Treating currency manipulation as a countervailable subsidy would allow DOC to initiate anti-subsidy investigations based on a country allegedly manipulating its currency exchange rate. The rationale is that an artificially undervalued currency improperly and unfairly subsidizes exports and causes injury to the U.S. industry. Upon an affirmative determination, U.S. imports from the currency-manipulating country would be subject to an additional – or countervailing – duty to offset the benefit gained by the currency manipulation.
In 2010, the U.S. House of Representatives passed legislation to this effect by a 348-to-79 margin, but the Senate did not take up the bill before it adjourned. During the previous administration, both the U.S. Trade Representative and DOC entertained administrative actions against alleged currency manipulation by China but ultimately decided not to pursue this issue. Treating China as a currency manipulator was seen as a direct confrontation and was believed to be counterproductive to the constructive dialogue the U.S. was having with China.

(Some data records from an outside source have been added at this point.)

(** * Real-Time Global Insights Dashboard: the fetch-and-format pipeline

    A shallow embedding of [app.py]: the six data clients ([fetch_*]) and the
    callbacks of the equity, pandemic, crypto and news panels ([update_*])
    that turn their results into what a panel shows.  External calls (HTTP
    through [requests], prices through [yfinance]) are answered by a
    [World]; a call either returns a value or raises, and every call
    performed is written to a log. *)

From Stdlib Require Import ZArith NArith List String Ascii Bool Lia.
From Stdlib Require Import Floats.SpecFloat DecimalString Permutation Sorted.
Import ListNotations.

Set Warnings "-register-all".

Local Open Scope string_scope.
Local Open Scope Z_scope.

(** ** Python values *)

(** The exceptions that occur; every one of them derives from [Exception].
    [RequestError] stands for whatever the network layer raises
    (connection failure, timeout, invalid JSON text, ...). *)
Inductive exn : Type :=
| KeyError (key : string)
| IndexError
| TypeError
| ValueError
| RequestError (msg : string).

(** The outcome of evaluating a Python expression. *)
Inductive result (A : Type) : Type :=
| Ok (a : A)
| Raise (e : exn).
Arguments Ok {A} a.
Arguments Raise {A} e.

(** What [response.json()] returns: None, bool, int, float, str, list, and
    dict with string keys (dicts keep their insertion order). *)
Inductive json : Type :=
| JNull
| JBool (b : bool)
| JInt (z : Z)
| JFloat (f : spec_float)
| JStr (s : string)
| JArr (items : list json)
| JObj (fields : list (string * json)).

(** Truth value of an object, as tested by [if not data]. *)
Definition truthy (v : json) : bool :=
  match v with
  | JNull => false
  | JBool b => b
  | JInt z => negb (z =? 0)
  | JFloat (S754_zero _) => false
  | JFloat _ => true
  | JStr s => negb (s =? "")%string
  | JArr items => match items with [] => false | _ :: _ => true end
  | JObj fields => match fields with [] => false | _ :: _ => true end
  end.

Fixpoint lookup (k : string) (fields : list (string * json)) : option json :=
  match fields with
  | [] => None
  | (k', v) :: rest => if (k =? k')%string then Some v else lookup k rest
  end.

What Is the Current Scenario?
On February 17, 2017, Committee on Ways and Means Trade Subcommittee Ranking Member Bill Pascrell (D-NJ) and Reps. Sander Levin (D-MI) and Tim Ryan (D-OH) sent a letter to President Trump urging him to go beyond executive action and support legislation that would direct the DOC to treat currency manipulation as a countervailable subsidy. This approach is likely to find support among key Senate Democrats who have urged similar legislation in the past, including Sens. Schumer (NY), Brown (OH) and Stabenow (MI).
Is It WTO-Compliant?
The World Trade Organization (WTO) has narrow rules against subsidies. To find currency manipulation as a countervailable subsidy, it must satisfy three elements: there is a financial contribution by the government, the benefit is specific, and there is a quantifiable benefit. A subsidy contingent upon export performance, however, is deemed to be specific. Even so, to frame currency manipulation as an export subsidy is not an easy task, and many say doing so is outside of the WTO’s scope. Former WTO Director General Pascal Lamy stated that the appropriate forum to discuss currency manipulation was the International Monetary Fund, not the WTO.
Unanswered Questions and Risks
- What would be the criteria to determine currency manipulation under new regulation? Currently the U.S. Treasury Department is required by law to evaluate currency practices of major trading partners. In October, Treasury concluded that no major trading partner of the United States met the standard of manipulating the rate of exchange between its currency and the U.S. dollar for purposes of preventing effective balance of payments adjustments or gaining unfair competitive advantage in international trade. Would new regulations invalidate Treasury’s current economic criteria to determine manipulation?
- Although this plan is less confrontational against China, as it would not be the sole target, it still risks retaliation from any targeted country against the United States via either domestic regulation or through a WTO dispute.
- Such a plan could trigger other countries to take similar measures against the United States, arguing that U.S. Federal Reserve policies might also constitute currency manipulation.
What Should You Watch For?
- Monitor Commerce Department draft regulations and executive orders announced by the new administration.
- Assess the impact of currency manipulation from other countries in certain U.S industry-specific sectors. Companies concerned about this matter should consider contacting the U.S. government.
*The Night Note has a long tradition in Washington, where for years it has been a channel used by cabinet secretaries to alert the White House of critical issues and vital news that should be among the President’s priority concerns. We’ve adapted it here to communicate timely issues that concern the trade and investment community stemming from new policy actions and decisions taken by the Trump Administration.